Bergama may have the ruins, but it certainly doesn't have the sea. If that's what you're after, you may prefer to head north instead to the two Foças, once important Genoese trading centers and now flourishing seaside resorts. The larger of the two is Eski (Old) Foça, which mainly straddles the headland between two harbors. Here the remains of the Genoese castle are being slowly and lovingly restored while a number of small boutique hotels have opened both behind it and around the smaller of the two harbors. As yet, though, there isn't really enough accommodation to cater for the mid-summer rush, which is one good reason for visiting on a day trip from İzmir.

Yeni (New) Foça is easily accessible by bus from Eski Foça, although there are also direct buses from İzmir. Somewhat surprisingly, it's Yeni Foça that retains more of its historic character with street after street of attractive Ottoman Greek houses running back from the small strip of sand that is its main drawcard. There are no specific attractions here, although for those who grow weary from the concrete that encases most Turkish towns this is a wonderfully relaxing and inspirational small town. You might even find yourself standing in front of the Griffin Boutique Hotel (tel: 0232-814 7777), housed in a redundant winery, and wishing that you hadn't booked that bus ticket back to İzmir.

Dikili and Çandarlı


North of the Foças is another small seaside resort that finds more favor with Turks than foreigners and that is Dikili, a pleasantly sleepy place that only really comes to life during the school summer holiday period. There's nothing specific to draw you up here if history is your thing. However, just to the south Çandarlı is home to one of the finest castles surviving from the period when the Genoese had planted trading colonies round much of the Turkish coast. Despite recent claims that it would be opening to the public, the castle remained as firmly garrisoned against visitors as ever on my most recent visit.


Metropolis (Torbalı)


History lovers might also like to hop on the bus (or the train) to Torbalı, south of İzmir, where the ruins of the ancient settlement of Metropolis survive on the outskirts. While by no means as impressive as the ruins at Bergama, those at Metropolis are nonetheless interesting, with the remains of a theater, a bathhouse and a communal latrine. There's also a fine mosaic floor that the caretaker may be persuaded to soak for you so that you will be able to see how the colors would originally have glistened.


Akhisar and Alaşehir


For those with an interest in biblical history, İzmir, as Smyrna, was one of the Seven Churches mentioned by St. John of Patmos in the Book of Revelation. Today the ruins of Smyrna are more accessible than they used to be thanks to a handy new Metro station at Bayraklı. Sardis, too, is readily accessible by bus from İzmir. Far fewer people realize that two more of the “churches” (actually settlements) also lie in İzmir's backyard.

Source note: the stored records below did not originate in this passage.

(** *** Dispersion *)

Lemma iterate_dispersed self r self' :
  (forall u v, (ltlrrg.metric self u v == ltlrrg.metric self v u)%Q) ->
  ltlrrg.dispersed self ->
  ltlrrg.iterate self = (r, self') ->
  ltlrrg.dispersed self'.
Proof.
  intros Hsym Hdisp Hit.
  destruct (iterate_nodes self r self' Hit)
    as (Hrobot & Heta & _ & _ & _ & Hnew & Hone).
  intros u v Hu Hv Hne. unfold ltlrrg.metric. rewrite Hrobot, Heta.
  fold (ltlrrg.metric self u v).
  destruct (Hnew u Hu) as [Hu'|Hu']; destruct (Hnew v Hv) as [Hv'|Hv'].
  - by apply Hdisp.
  - apply Qlt_le_weak. by apply Hv'.
  - apply Qlt_le_weak. rewrite Hsym. by apply Hu'.
  - destruct (Hone u v Hu Hv) as [Hu''|[Hv''|?]]; [| |done].
    + apply Qlt_le_weak. by apply Hv'.
    + apply Qlt_le_weak. rewrite Hsym. by apply Hu'.
Qed.

Lemma init_dispersed (robot : robots.Robot Conf RNG Region) (checker : PA)
    (iterations : Z) (g : RNG) (e : Q * Q) :
  ltlrrg.dispersed (ltlrrg.set_eta (ltlrrg.init robot checker iterations g) e).
Proof.
  intros u v. simpl. rewrite insert_empty, dom_singleton_L.
  intros ->%elem_of_singleton ->%elem_of_singleton. done.
Qed.

Lemma reachable_robot start self :
  ltlrrg.reachable start self ->
  ltlrrg.robot self = ltlrrg.robot start
  /\ ltlrrg.eta self = ltlrrg.eta start.
Proof.
  induction 1 as [|self r self' _ [IHr IHe] Hit|self i _ IH]; [done| |done].
  destruct (iterate_nodes self r self' Hit) as (Hrobot & Heta & _).
  split; congruence.
Qed.

(** C1: when the metric is symmetric, every planner that a run reaches
    from a dispersed one is dispersed: any two distinct vertices of its
    transition system are at least [eta_lo] apart.  The planner that
    [__init__] builds has one vertex, so this holds after every iteration
    of a run ([init_dispersed]). *)
Theorem reachable_dispersed start self :
  (forall u v, (ltlrrg.metric start u v == ltlrrg.metric start v u)%Q) ->
  ltlrrg.dispersed start ->
  ltlrrg.reachable start self ->
  ltlrrg.dispersed self.
Proof.
  intros Hsym Hstart Hreach.
  induction Hreach as [|self r self' Hreach IH Hit|self i _ IH];
    [done| |exact IH].
  apply (iterate_dispersed self r self'); [|done|done].
  intros u v. unfold ltlrrg.metric.
  destruct (reachable_robot start self Hreach) as [-> _]. apply Hsym.
Qed.

(** *** [iterate] and [solve] return values *)

Lemma nearest_ok self (p : Conf) :
  dom (models.g_node (ltlrrg.ts self)) <> ∅ ->
  exists c, ltlrrg.nearest self p = Ok c.
Proof.
  intros Hne. unfold ltlrrg.nearest.
  destruct (min_key_spec Qlt_bool (fun x => Ok (ltlrrg.metric self p x))
              (fun _ _ => True) (fun _ => I) (fun _ _ _ _ _ => I)
              (fun _ _ _ => I) (fun _ _ _ => I)
              (models.nodes_iter (ltlrrg.ts self)))
    as (m & _ & Hm & _).
  - unfold models.nodes_iter.
    by intros ?%elements_empty_inv%leibniz_equiv.
  - by apply Forall_forall.
  - by exists m.
Qed.

Lemma forward_proposed self (newConf : Conf) (newProp : Props)
    (l : list Conf) (st : ltlrrg.Staged) e :
  e ∈ ltlrrg.staged_E
        (foldl (ltlrrg.forward_step self newConf newProp) st l) ->
  e ∈ ltlrrg.staged_E st \/ product.proposed (ltlrrg.checker self) e.
Proof.
  revert st. induction l as [|s l IH]; intros st; cbn [foldl]; [by left|].
  intros [He|?]%IH; [|by right].
  revert He. unfold ltlrrg.forward_step.
  destruct (robots.isSimpleSegment _ _ _); [|by left].
  case_bool_decide; [|by left]. simpl.
  intros [?|He]%elem_of_union; [by left|right].
  by eexists _, _, _, _, _.
Qed.

Lemma backward_inner_ok self (newState : Conf) (l : list Conf)
    (st : ltlrrg.Staged) :
  (forall x, x ∈ l -> x ∈ dom (models.g_node (ltlrrg.ts self))) ->
  (forall e, e ∈ ltlrrg.staged_E st ->
             product.proposed (ltlrrg.checker self) e) ->
  exists st',
    foldl (ltlrrg.backward_step self newState) (Ok st) l = Ok st'
    /\ forall e, e ∈ ltlrrg.staged_E st' ->
                 product.proposed (ltlrrg.checker self) e.
Proof.
  revert st. induction l as [|x l IH]; intros st Hl Hst; cbn [foldl];
    [by exists st|].
  assert (Hx : x ∈ dom (models.g_node (ltlrrg.ts self)))
    by (apply Hl; by left).
  apply elem_of_dom in Hx as [props Hx].
  assert (Hl' : forall y, y ∈ l -> y ∈ dom (models.g_node (ltlrrg.ts self)))
    by (intros y Hy; apply Hl; by right).
  assert (Hstep : exists st1,
            ltlrrg.backward_step self newState (Ok st) x = Ok st1
            /\ forall e, e ∈ ltlrrg.staged_E st1 ->
                         product.proposed (ltlrrg.checker self) e).
  { unfold ltlrrg.backward_step. simpl.
    destruct (bool_decide _ && _); [|by exists st].
    unfold getitem. rewrite Hx. simpl.
    case_bool_decide; [|by exists st].
    eexists. split; [done|]. simpl.
    intros e [?|He]%elem_of_union; [by apply Hst|].
    by eexists _, _, _, _, _. }
  destruct Hstep as (st1 & -> & Hst1). by apply IH.
Qed.
(** X22.  Composer rows are never overwritten.  Whatever the context, the
    arguments and the request, and whether they succeed or fail,
    [addComposer] and the composer endpoint leave every composer row of the
    store in place, unchanged, and touch no other table: all they can do is
    add a row under a key that was free. *)
Theorem composer_rows_are_kept (env : Env) (w : World) :
  (forall spotifyArtistId name,
      composersKept (store w)
        (store (snd (addComposer spotifyArtistId name env w))))
  /\ (forall request,
        composersKept (store w) (store (snd (ComposerRoute.POST request env w)))).
Proof.
  split.
  - intros a name.
    destruct (checkAuth_cases env w)
      as [[Hses _] | [(ses & Hses & Hname & _) | (ses & Hses & Hname & _)]].
    + unfold addComposer, Prim.getSession, bind, ret, throw, ask.
      rewrite Hses. apply composersKept_refl.
    + unfold addComposer, Prim.getSession, bind, ret, throw, ask.
      rewrite Hses. rewrite bool_decide_eq_false_2 by exact Hname.
      apply composersKept_refl.
    + rewrite (addComposer_authorized a name env w ses Hses Hname).
      pose proof (insertComposer_kept (composerRowOf a name) env w) as Hkept.
      destruct (insertComposer (composerRowOf a name) env w) as [[[]|e] w'];
        exact Hkept.
  - intros request.
    destruct (checkAuth_cases env w)
      as [[Hses _] | [(ses & Hses & Hname & _) | (ses & Hses & Hname & _)]].
    + unfold ComposerRoute.POST, Prim.getSession, Http.fail, bind, ret, ask.
      rewrite Hses. apply composersKept_refl.
    + unfold ComposerRoute.POST, Prim.getSession, Http.fail, bind, ret, ask.
      rewrite Hses. rewrite bool_decide_eq_false_2 by exact Hname.
      apply composersKept_refl.
    + destruct request as [[[a|] name]|].
      * destruct (decide (a = [])) as [->|Ha].
        { rewrite (composerPOST_missing _ env w ses Hses Hname) by (cbn; tauto).
          apply composersKept_refl. }
        destruct name as [| |name].
        -- rewrite (composerPOST_missing _ env w ses Hses Hname) by (cbn; tauto).
           apply composersKept_refl.
        -- rewrite (composerPOST_not_a_string a env w ses Hses Hname Ha).
           apply composersKept_refl.
        -- destruct (decide (name = [])) as [->|Hn].
           { rewrite (composerPOST_missing _ env w ses Hses Hname) by (cbn; tauto).
             apply composersKept_refl. }
           rewrite (composerPOST_authorized a name env w ses Hses Hname Ha Hn).
           pose proof (insertComposer_kept (composerRowOf a name) env w) as Hkept.
           destruct (insertComposer (composerRowOf a name) env w) as [[[]|e] w'];
             exact Hkept.
      * rewrite (composerPOST_missing _ env w ses Hses Hname) by (cbn; tauto).
        apply composersKept_refl.
      * unfold ComposerRoute.POST, Prim.getSession, Http.requestJson, bind, ret,
          throw, ask.
        rewrite Hses. rewrite bool_decide_eq_true_2 by exact Hname. cbn.
        apply composersKept_refl.
Qed.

Akhisar was once Thyateira, although it has little to show for the fact beyond the ruins of a building with an apse whose use remains unclear and traces of a porticoed street. Alaşehir was the original Philadelphia (City of Brotherly Love). Here at least there are remains of a church, and one that was obviously of monumental size to judge from the surviving arches that must once have supported a central dome. Doesn't seem worth going so far just for that? Well, a lengthy stretch of the old city wall also survives here and you can have fun tracking its path as it wends its way through the houses and car parks near where the bus from İzmir drops you off.

Kemalpaşa


Akhisar and Alaşehir are sites of relatively minor interest except to specialists. Ditto Kemalpaşa, one of the easiest places to get to from İzmir with minibuses departing every 20 minutes from the otogar. Kemalpaşa was the ancient Nif, a fact it seems to have been determined to forget in the rush to modernity. Just one major monument survives from the period that would be well worth going out of your way to visit were it not for the fact that it is currently hidden behind scaffolding. This monument was the Laskarisler Sarayı (palace, also known locally as Kız Kulesi, the Maiden's Tower), the summer home of the Byzantine emperors living in exile in Nicaea (İznik) after the Crusaders drove them out of Constantinople (İstanbul) in 1204. The emperor responsible for its construction was actually buried in its grounds.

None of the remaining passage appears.